* **RAW DATA**:
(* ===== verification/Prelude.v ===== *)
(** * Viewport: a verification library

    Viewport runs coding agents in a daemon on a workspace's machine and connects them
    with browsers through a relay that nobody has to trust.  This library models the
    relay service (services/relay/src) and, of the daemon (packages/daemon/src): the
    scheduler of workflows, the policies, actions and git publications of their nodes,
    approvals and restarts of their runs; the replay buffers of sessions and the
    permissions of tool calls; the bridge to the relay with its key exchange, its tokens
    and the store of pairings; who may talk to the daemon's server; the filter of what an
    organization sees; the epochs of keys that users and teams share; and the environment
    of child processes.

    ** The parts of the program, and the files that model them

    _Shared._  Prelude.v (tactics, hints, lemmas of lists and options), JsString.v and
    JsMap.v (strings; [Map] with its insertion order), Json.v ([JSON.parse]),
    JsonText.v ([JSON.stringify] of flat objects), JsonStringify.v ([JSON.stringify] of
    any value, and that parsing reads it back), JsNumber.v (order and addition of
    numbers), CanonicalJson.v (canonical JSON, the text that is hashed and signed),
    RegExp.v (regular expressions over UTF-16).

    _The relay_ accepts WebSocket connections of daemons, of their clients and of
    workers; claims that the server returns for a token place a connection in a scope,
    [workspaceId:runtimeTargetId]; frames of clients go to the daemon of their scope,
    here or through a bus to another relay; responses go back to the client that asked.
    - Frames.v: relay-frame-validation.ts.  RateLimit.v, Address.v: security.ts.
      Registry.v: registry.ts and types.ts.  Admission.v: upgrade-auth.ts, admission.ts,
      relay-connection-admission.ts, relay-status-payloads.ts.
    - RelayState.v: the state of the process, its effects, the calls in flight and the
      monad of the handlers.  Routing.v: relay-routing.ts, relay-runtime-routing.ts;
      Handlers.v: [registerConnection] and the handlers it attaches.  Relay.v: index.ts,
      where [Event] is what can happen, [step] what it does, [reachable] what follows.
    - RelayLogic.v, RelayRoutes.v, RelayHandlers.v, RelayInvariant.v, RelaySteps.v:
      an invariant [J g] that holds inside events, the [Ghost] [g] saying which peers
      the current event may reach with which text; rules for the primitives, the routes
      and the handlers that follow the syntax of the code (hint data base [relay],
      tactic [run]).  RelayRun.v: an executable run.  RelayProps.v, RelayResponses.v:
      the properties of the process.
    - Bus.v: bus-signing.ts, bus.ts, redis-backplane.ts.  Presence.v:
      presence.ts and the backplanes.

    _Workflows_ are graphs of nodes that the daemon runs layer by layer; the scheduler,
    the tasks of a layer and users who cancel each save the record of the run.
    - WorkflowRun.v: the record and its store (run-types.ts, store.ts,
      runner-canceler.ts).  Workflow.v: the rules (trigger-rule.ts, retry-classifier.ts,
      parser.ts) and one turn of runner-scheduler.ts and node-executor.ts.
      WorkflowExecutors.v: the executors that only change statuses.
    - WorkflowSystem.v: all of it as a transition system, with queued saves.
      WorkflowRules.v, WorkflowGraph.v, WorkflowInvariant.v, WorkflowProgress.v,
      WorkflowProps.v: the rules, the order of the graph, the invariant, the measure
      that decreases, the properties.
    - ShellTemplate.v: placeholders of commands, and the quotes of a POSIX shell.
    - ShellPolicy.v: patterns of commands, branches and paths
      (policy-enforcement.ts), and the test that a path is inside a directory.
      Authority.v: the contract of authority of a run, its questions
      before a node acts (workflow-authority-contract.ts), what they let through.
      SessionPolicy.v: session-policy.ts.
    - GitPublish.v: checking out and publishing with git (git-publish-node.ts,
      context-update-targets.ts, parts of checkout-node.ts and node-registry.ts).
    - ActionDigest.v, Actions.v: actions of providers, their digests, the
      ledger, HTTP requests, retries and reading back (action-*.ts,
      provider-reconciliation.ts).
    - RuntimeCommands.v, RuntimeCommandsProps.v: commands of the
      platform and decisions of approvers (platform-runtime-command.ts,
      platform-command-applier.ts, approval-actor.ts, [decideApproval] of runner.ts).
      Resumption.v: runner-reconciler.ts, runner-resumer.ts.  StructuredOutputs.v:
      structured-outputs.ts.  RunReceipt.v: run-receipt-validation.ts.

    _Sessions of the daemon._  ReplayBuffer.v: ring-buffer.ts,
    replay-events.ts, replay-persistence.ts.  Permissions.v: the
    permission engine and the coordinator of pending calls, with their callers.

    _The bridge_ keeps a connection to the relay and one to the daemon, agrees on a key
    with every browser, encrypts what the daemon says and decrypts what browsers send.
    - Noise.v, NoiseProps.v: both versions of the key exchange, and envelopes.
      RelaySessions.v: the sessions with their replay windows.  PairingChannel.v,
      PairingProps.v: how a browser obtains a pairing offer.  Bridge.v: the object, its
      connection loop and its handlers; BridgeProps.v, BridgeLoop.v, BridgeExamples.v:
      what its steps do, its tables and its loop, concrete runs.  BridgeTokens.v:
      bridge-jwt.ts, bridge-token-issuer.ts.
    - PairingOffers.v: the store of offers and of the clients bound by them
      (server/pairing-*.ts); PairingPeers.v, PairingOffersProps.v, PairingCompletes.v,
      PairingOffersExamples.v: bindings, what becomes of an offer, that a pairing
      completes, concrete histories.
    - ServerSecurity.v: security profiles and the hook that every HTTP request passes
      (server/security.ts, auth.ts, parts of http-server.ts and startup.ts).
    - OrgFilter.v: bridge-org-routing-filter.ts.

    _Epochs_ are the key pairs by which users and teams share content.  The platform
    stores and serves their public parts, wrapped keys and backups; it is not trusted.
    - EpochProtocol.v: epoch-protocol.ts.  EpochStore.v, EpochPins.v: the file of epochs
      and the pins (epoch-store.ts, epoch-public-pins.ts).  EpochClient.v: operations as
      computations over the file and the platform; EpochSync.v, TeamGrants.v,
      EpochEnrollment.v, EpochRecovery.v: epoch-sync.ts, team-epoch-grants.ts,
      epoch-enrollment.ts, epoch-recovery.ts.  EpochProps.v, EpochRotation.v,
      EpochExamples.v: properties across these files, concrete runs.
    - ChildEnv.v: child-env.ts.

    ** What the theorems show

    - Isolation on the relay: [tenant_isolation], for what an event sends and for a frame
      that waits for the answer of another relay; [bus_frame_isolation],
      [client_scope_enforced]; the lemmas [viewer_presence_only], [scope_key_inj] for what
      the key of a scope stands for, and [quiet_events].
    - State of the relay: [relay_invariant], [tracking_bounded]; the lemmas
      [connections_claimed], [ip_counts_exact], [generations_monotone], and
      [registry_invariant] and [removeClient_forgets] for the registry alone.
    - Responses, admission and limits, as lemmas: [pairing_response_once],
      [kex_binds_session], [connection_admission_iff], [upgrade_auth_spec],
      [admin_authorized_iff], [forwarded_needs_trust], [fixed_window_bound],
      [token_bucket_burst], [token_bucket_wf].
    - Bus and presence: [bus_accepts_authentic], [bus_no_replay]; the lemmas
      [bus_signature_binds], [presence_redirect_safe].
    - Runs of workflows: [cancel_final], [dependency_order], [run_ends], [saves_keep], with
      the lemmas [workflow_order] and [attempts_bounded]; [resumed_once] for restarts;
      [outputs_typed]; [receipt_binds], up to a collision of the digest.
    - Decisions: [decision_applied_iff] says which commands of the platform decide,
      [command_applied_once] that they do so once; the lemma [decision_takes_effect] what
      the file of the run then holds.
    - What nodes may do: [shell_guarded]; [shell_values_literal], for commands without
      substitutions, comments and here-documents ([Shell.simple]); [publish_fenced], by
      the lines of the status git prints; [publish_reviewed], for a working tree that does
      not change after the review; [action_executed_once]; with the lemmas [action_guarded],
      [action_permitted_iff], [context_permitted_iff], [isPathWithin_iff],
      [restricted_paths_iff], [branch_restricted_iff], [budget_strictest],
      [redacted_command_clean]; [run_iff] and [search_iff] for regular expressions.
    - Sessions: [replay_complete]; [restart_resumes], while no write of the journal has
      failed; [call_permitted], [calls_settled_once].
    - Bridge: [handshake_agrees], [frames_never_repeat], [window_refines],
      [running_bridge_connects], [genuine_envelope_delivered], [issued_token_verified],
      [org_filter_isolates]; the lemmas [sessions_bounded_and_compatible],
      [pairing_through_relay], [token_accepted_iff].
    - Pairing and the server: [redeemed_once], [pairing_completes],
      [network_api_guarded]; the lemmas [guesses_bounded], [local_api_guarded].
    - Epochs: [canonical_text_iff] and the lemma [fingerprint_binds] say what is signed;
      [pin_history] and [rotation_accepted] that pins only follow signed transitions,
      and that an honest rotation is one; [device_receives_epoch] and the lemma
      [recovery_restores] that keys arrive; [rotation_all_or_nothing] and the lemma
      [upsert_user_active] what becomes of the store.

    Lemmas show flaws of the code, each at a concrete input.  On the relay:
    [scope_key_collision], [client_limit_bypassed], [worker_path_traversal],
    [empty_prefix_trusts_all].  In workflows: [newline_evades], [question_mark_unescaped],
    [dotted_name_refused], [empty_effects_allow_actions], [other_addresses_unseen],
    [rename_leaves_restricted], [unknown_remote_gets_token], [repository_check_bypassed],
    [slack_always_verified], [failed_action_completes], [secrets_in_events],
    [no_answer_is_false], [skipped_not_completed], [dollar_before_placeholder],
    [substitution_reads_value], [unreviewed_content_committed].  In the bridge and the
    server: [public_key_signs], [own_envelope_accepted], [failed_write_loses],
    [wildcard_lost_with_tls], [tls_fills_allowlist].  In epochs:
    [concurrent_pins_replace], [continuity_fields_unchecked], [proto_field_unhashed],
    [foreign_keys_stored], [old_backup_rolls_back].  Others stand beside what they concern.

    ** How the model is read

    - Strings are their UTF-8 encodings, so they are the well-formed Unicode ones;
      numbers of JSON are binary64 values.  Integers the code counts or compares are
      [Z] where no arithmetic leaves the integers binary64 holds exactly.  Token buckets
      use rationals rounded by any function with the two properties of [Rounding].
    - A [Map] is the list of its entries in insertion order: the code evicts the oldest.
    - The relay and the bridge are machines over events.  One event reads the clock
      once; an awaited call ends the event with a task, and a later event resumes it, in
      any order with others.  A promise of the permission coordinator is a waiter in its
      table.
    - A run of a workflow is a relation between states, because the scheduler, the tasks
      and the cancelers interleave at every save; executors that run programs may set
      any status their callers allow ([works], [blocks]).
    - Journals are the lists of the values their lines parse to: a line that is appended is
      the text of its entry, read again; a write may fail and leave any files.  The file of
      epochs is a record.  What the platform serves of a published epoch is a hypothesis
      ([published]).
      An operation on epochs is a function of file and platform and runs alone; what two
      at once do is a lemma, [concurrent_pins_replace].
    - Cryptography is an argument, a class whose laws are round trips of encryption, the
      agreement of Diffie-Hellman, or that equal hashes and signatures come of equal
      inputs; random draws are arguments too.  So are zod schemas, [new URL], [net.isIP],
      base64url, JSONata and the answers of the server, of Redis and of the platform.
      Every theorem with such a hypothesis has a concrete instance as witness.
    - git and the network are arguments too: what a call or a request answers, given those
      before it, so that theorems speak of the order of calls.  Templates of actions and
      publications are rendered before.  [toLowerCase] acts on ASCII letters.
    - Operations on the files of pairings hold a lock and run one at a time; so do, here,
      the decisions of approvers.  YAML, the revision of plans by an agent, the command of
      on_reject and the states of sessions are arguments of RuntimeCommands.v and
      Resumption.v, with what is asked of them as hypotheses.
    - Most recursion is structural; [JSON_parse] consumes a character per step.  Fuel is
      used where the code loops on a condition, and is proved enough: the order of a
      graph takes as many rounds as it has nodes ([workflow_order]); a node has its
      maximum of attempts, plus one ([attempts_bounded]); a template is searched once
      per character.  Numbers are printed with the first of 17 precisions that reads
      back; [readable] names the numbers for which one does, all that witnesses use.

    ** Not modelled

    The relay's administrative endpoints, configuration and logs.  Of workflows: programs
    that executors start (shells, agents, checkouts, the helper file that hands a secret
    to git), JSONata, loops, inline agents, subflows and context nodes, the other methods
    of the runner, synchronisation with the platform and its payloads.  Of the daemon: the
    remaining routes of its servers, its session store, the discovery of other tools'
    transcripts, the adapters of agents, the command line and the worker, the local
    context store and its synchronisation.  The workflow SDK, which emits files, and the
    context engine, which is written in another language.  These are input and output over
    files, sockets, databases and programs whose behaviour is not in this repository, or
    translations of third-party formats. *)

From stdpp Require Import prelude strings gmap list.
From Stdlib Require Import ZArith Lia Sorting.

* **EXERCISE**: Count, and answer with the number only: how many lines of the data include the string "layer"?

* **TASK OUTPUT**: 2